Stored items

(* ===== verification/Composition.v ===== *)
(** * Policy composition

    [crates/voom-dsl/src/composition.rs]: the resolution of [extends] clauses
    and the merge of a policy into its parent. The parser is [Parser], over the
    library [Pest]; the texts of the bundled policies and the file system are
    parameters. *)
From S2P Require Import Prelude Ast Compiler PhaseGraph Parser.

(** [read_to_string] and [canonicalize] are the functions of [std::fs], with the
    text of their error. *)
Class PolicySources := {
  BUNDLED_POLICIES : list (string * string);
  read_to_string : PathBuf → result string string;
  canonicalize : PathBuf → result string PathBuf;
}.

Inductive PolicySourceId : Type :=
| PolicySourceId_Inline
| PolicySourceId_Bundled (name : string)
| PolicySourceId_File (path : PathBuf).

#[export] Instance PolicySourceId_eq_dec : EqDecision PolicySourceId.
Proof. solve_decision. Defined.

Record ResolvedPolicyAst : Type := {
  ResolvedPolicyAst_ast : PolicyAst;
  ResolvedPolicyAst_source_id : PolicySourceId;
  ResolvedPolicyAst_extends_chain : list string;
  ResolvedPolicyAst_phase_sources : gmap string PhaseComposition;
}.

Inductive AllowFiles : Type :=
| AllowFiles_Yes
| AllowFiles_No.

Definition composition_error {A} (message : string) : result DslPipelineError A :=
  Err (DslPipelineError_Compile (DslError_compile message)).

(** ** Labels

    [path.display()] is the path itself here (paths are UTF-8). *)
Definition source_label (source_id : PolicySourceId) : string :=
  match source_id with
  | PolicySourceId_Inline => "inline"
  | PolicySourceId_Bundled name => name
  | PolicySourceId_File path => path
  end.

Definition phase_source_label (composition : PhaseComposition) (parent_source_id : PolicySourceId)
    : string :=
  match composition with
  | PhaseComposition_Local => source_label parent_source_id
  | PhaseComposition_Inherited source
  | PhaseComposition_Extended source _
  | PhaseComposition_Overridden source => source
  end.

(** ** Merging *)
Definition clear_extend (phase : PhaseNode) : PhaseNode := {|
  PhaseNode_name := PhaseNode_name phase;
  PhaseNode_extend := false;
  PhaseNode_skip_when := PhaseNode_skip_when phase;
  PhaseNode_depends_on := PhaseNode_depends_on phase;
  PhaseNode_run_if := PhaseNode_run_if phase;
  PhaseNode_on_error := PhaseNode_on_error phase;
  PhaseNode_operations := PhaseNode_operations phase;
  PhaseNode_span := PhaseNode_span phase;
|}.

(** [child.or(parent)] on options *)
Definition opt_or {A} (child parent : option A) : option A :=
  match child with Some _ => child | None => parent end.

Definition extend_phase (parent child : PhaseNode) : PhaseNode := {|
  PhaseNode_name := PhaseNode_name parent;
  PhaseNode_extend := false;
  PhaseNode_skip_when := opt_or (PhaseNode_skip_when child) (PhaseNode_skip_when parent);
  PhaseNode_depends_on := opt_or (PhaseNode_depends_on child) (PhaseNode_depends_on parent);
  PhaseNode_run_if := opt_or (PhaseNode_run_if child) (PhaseNode_run_if parent);
  PhaseNode_on_error := opt_or (PhaseNode_on_error child) (PhaseNode_on_error parent);
  PhaseNode_operations := PhaseNode_operations parent ++ PhaseNode_operations child;
  PhaseNode_span := PhaseNode_span parent;
|}.

Definition merge_metadata (parent child : option MetadataNode) : option MetadataNode :=
  match parent, child with
  | None, None => None
  | Some metadata, None | None, Some metadata => Some metadata
  | Some parent, Some child => Some {|
      MetadataNode_version := opt_or (MetadataNode_version child) (MetadataNode_version parent);
      MetadataNode_author := opt_or (MetadataNode_author child) (MetadataNode_author parent);
      MetadataNode_description :=
        opt_or (MetadataNode_description child) (MetadataNode_description parent);
      MetadataNode_requires_voom :=
        opt_or (MetadataNode_requires_voom child) (MetadataNode_requires_voom parent);
      MetadataNode_requires_tools :=
        opt_or (MetadataNode_requires_tools child) (MetadataNode_requires_tools parent);
      MetadataNode_test_fixtures :=
        opt_or (MetadataNode_test_fixtures child) (MetadataNode_test_fixtures parent);
      MetadataNode_span := MetadataNode_span child;
    |}
  end.

Definition reject_unresolved_phase_extends (ast : PolicyAst) : result DslPipelineError unit :=
  match List.find PhaseNode_extend (PolicyAst_phases ast) with
  | Some phase =>
      composition_error ("phase " +:+ quote (PhaseNode_name phase)
                         +:+ " uses extend but policy composition was not resolved")
  | None => Ok tt
  end.

(** The local variables of [merge_policy] *)
Record merge_state : Type := {
  merge_consumed : list bool;
  merge_phases : list PhaseNode;
  merge_sources : gmap string PhaseComposition;
}.

(** The first child phase of that name that is not yet consumed, with its index *)
Definition find_child_phase (child_phases : list PhaseNode) (consumed : list bool) (name : string)
    : option (nat * PhaseNode) :=
  List.find (λ ip, negb (default false (consumed !! ip.1)) && bool_decide (PhaseNode_name ip.2 = name))
    (imap pair child_phases).

(** One [for parent_phase in parent_ast.phases] iteration *)
Definition merge_parent_phase (parent_source_id : PolicySourceId)
    (parent_phase_sources : gmap string PhaseComposition) (child_source : string)
    (child_phases : list PhaseNode) (st : merge_state) (parent_phase : PhaseNode) : merge_state :=
  let name := PhaseNode_name parent_phase in
  let parent_source :=
    match parent_phase_sources !! name with
    | None => source_label parent_source_id
    | Some composition => phase_source_label composition parent_source_id
    end in
  match find_child_phase child_phases (merge_consumed st) name with
  | Some (index, child_phase) =>
      let consumed := <[index := true]> (merge_consumed st) in
      if PhaseNode_extend child_phase then
        {| merge_consumed := consumed;
           merge_phases := merge_phases st ++ [extend_phase parent_phase child_phase];
           merge_sources :=
             <[name := PhaseComposition_Extended parent_source
                         (length (PhaseNode_operations child_phase))]> (merge_sources st) |}
      else
        {| merge_consumed := consumed;
           merge_phases := merge_phases st ++ [clear_extend child_phase];
           merge_sources := <[name := PhaseComposition_Overridden child_source]> (merge_sources st) |}
  | None =>
      {| merge_consumed := merge_consumed st;
         merge_phases := merge_phases st ++ [clear_extend parent_phase];
         merge_sources := <[name := PhaseComposition_Inherited parent_source]> (merge_sources st) |}
  end.

(** The remaining child phases, from [index] on *)
Fixpoint merge_child_phases (index : nat) (child_phases : list PhaseNode) (st : merge_state)
    : result DslPipelineError merge_state :=
  match child_phases with
  | [] => Ok st
  | phase :: child_phases =>
      if default false (merge_consumed st !! index) then merge_child_phases (S index) child_phases st
      else if PhaseNode_extend phase then
        composition_error ("phase " +:+ quote (PhaseNode_name phase)
                           +:+ " uses extend but no parent phase exists")
      else
        merge_child_phases (S index) child_phases
          {| merge_consumed := merge_consumed st;
             merge_phases := merge_phases st ++ [clear_extend phase];
             merge_sources := <[PhaseNode_name phase := PhaseComposition_Local]> (merge_sources st) |}
  end.

Definition merge_policy (parent : ResolvedPolicyAst) (child : PolicyAst) (source_id : PolicySourceId)
    : result DslPipelineError ResolvedPolicyAst :=
  let child_source := source_label source_id in
  let parent_ast := ResolvedPolicyAst_ast parent in
  let child_phases := PolicyAst_phases child in
  let st := foldl (merge_parent_phase (ResolvedPolicyAst_source_id parent)
                     (ResolvedPolicyAst_phase_sources parent) child_source child_phases)
              {| merge_consumed := replicate (length child_phases) false;
                 merge_phases := []; merge_sources := ∅ |}
              (PolicyAst_phases parent_ast) in
  st ← merge_child_phases 0 child_phases st;
  Ok {|
    ResolvedPolicyAst_ast := {|
      PolicyAst_name := PolicyAst_name child;
      PolicyAst_extends := None;
      PolicyAst_metadata := merge_metadata (PolicyAst_metadata parent_ast) (PolicyAst_metadata child);
      PolicyAst_config := opt_or (PolicyAst_config child) (PolicyAst_config parent_ast);
      PolicyAst_phases := merge_phases st;
      PolicyAst_span := PolicyAst_span child;
    |};
    ResolvedPolicyAst_source_id := source_id;
    ResolvedPolicyAst_extends_chain :=
      ResolvedPolicyAst_extends_chain parent ++ [source_label (ResolvedPolicyAst_source_id parent)];
    ResolvedPolicyAst_phase_sources := merge_sources st;
  |}.

(** [ast.extends.take()] *)
Definition take_extends (ast : PolicyAst) : PolicyAst := {|
  PolicyAst_name := PolicyAst_name ast;
  PolicyAst_extends := None;
  PolicyAst_metadata := PolicyAst_metadata ast;
  PolicyAst_config := PolicyAst_config ast;
  PolicyAst_phases := PolicyAst_phases ast;
  PolicyAst_span := PolicyAst_span ast;
|}.

(** ** Sources *)
Definition push_source (source_id : PolicySourceId) (stack : list PolicySourceId)
    : result DslPipelineError (list PolicySourceId) :=
  match list_find (λ source, source = source_id) stack with
  | Some (index, _) =>
      let chain := (source_label <$> drop index stack) ++ [source_label source_id] in
      composition_error ("cyclic policy extends: " +:+ str_join " -> " chain)
  | None => Ok (stack ++ [source_id])
  end.

(** [Path::parent] of a canonical path: all before the last separator. *)
Definition path_parent (path : PathBuf) : option PathBuf :=
  match reverse (split_slash "" path) with
  | [] | [_] => None
  | _ :: rest =>
      if bool_decide (path = "/") then None
      else Some (let dir := str_join "/" (reverse rest) in if bool_decide (dir = "") then "/" else dir)
  end.

Definition path_is_absolute (path : PathBuf) : bool := starts_with "/" path.

(** [Path::join] of a relative path *)
Definition path_join (base path : PathBuf) : PathBuf :=
  if bool_decide (base = "") || ends_with "/" base then base +:+ path else base +:+ "/" +:+ path.

Section resolve.
Context `{Pest} `{PolicySources}.

Definition bundled_policy (name : string) : option string :=
  snd <$> List.find (λ p, bool_decide (p.1 = name)) BUNDLED_POLICIES.

Definition canonicalize_existing_path (path : PathBuf) : result DslPipelineError PathBuf :=
  match canonicalize path with
  | Ok p => Ok p
  | Err err => composition_error ("failed to resolve policy file " +:+ path +:+ ": " +:+ err)
  end.

Definition unsupported_uri (uri : string) : string :=
  "unsupported policy extends URI " +:+ quote uri
  +:+ "; only file:// URIs and bundled policy names are supported".

Definition files_not_allowed : string :=
  "file:// policy extends requires compile_policy_file(path)".

Definition resolve_file_uri (uri : string) (base_dir : option PathBuf)
    : result DslPipelineError PathBuf :=
  match strip_prefix "file://" uri with
  | None => composition_error (unsupported_uri uri)
  | Some path =>
      if bool_decide (path = "") then
        composition_error "file:// policy extends URI must include a path"
      else
        path ← (if path_is_absolute path then Ok path
                else match base_dir with
                     | Some base_dir => Ok (path_join base_dir path)
                     | None => composition_error files_not_allowed
                     end);
        canonicalize_existing_path path
  end.

(** [map_err(DslPipelineError::Parse)] *)
Definition parse_source (source : string) : Attempt DslPipelineError PolicyAst :=
  match parse_policy source with
  | Done ast => Done ast
  | Fails e => Fails (DslPipelineError_Parse e)
  | Panics => Panics
  end.

Definition read_policy_file (path : PathBuf) : result DslPipelineError string :=
  match read_to_string path with
  | Ok source => Ok source
  | Err err => composition_error ("failed to read policy file " +:+ path +:+ ": " +:+ err)
  end.

(** Resolution goes on with [k] if [m] returns a value. *)
Definition then_resolve {A B} (m : Attempt DslPipelineError A)
    (k : A → option (Attempt DslPipelineError B)) : option (Attempt DslPipelineError B) :=
  match m with Done a => k a | Fails e => Some (Fails e) | Panics => Some Panics end.

(** [resolve_ast] and its two mutually recursive callers, [resolve_bundled_policy]
    and [resolve_file_path]. [fuel] bounds the length of the chain of parents;
    [None] is not enough fuel. The stack is threaded downwards: each caller pops
    what it pushed, and an error ends the resolution. *)
Fixpoint resolve_ast (fuel : nat) (ast : PolicyAst) (source_id : PolicySourceId)
    (base_dir : option PathBuf) (allow_files : AllowFiles) (stack : list PolicySourceId)
    : option (Attempt DslPipelineError ResolvedPolicyAst) :=
  match PolicyAst_extends ast with
  | None =>
      Some (returned (_ ← reject_unresolved_phase_extends ast;
                      Ok {| ResolvedPolicyAst_ast := take_extends ast;
                            ResolvedPolicyAst_source_id := source_id;
                            ResolvedPolicyAst_extends_chain := [];
                            ResolvedPolicyAst_phase_sources := ∅ |}))
  | Some extends =>
      match fuel with
      | O => None
      | S fuel =>
          parent ←
            match extends with
            | ExtendsSource_Bundled name =>
                if str_contains "://" name then Some (returned (composition_error (unsupported_uri name)))
                else
                  let parent_id := PolicySourceId_Bundled name in
                  then_resolve
                    (stack ← returned (push_source parent_id stack);
                     source ← match bundled_policy name with
                              | Some source => Done source
                              | None =>
                                  returned (composition_error ("unknown bundled policy " +:+ quote name))
                              end;
                     parent ← parse_source source;
                     Done (stack, parent))
                    (λ '(stack, parent), resolve_ast fuel parent parent_id None allow_files stack)
            | ExtendsSource_File uri =>
                match allow_files with
                | AllowFiles_No => Some (returned (composition_error files_not_allowed))
                | AllowFiles_Yes =>
                    then_resolve
                      (path ← returned (resolve_file_uri uri base_dir);
                       stack ← returned (push_source (PolicySourceId_File path) stack);
                       source ← returned (read_policy_file path);
                       parent ← parse_source source;
                       Done (path, stack, parent))
                      (λ '(path, stack, parent),
                         resolve_ast fuel parent (PolicySourceId_File path) (path_parent path)
                           allow_files stack)
                end
            end;
          Some (parent ← parent; returned (merge_policy parent (take_extends ast) source_id))
      end
  end.

Definition resolve_policy_with_bundled (fuel : nat) (source : string)
    : option (Attempt DslPipelineError ResolvedPolicyAst) :=
  then_resolve (parse_source source) (λ ast,
    resolve_ast fuel ast PolicySourceId_Inline None AllowFiles_No []).

Definition resolve_policy_file (fuel : nat) (path : PathBuf)
    : option (Attempt DslPipelineError ResolvedPolicyAst) :=
  then_resolve
    (path ← returned (canonicalize_existing_path path);
     stack ← returned (push_source (PolicySourceId_File path) []);
     source ← returned (read_policy_file path);
     ast ← parse_source source;
     Done (path, stack, ast))
    (λ '(path, stack, ast),
       resolve_ast fuel ast (PolicySourceId_File path) (path_parent path) AllowFiles_Yes stack).
End resolve.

▸ **Problem requirements**:
Each line from the top of the entries above through the line containing "(** [read_to_string] and" must be transcribed exactly, and no other line may appear.

▸ **Worked solution**:
(* ===== verification/Composition.v ===== *)
(** * Policy composition

    [crates/voom-dsl/src/composition.rs]: the resolution of [extends] clauses
    and the merge of a policy into its parent. The parser is [Parser], over the
    library [Pest]; the texts of the bundled policies and the file system are
    parameters. *)
From S2P Require Import Prelude Ast Compiler PhaseGraph Parser.

(** [read_to_string] and [canonicalize] are the functions of [std::fs], with the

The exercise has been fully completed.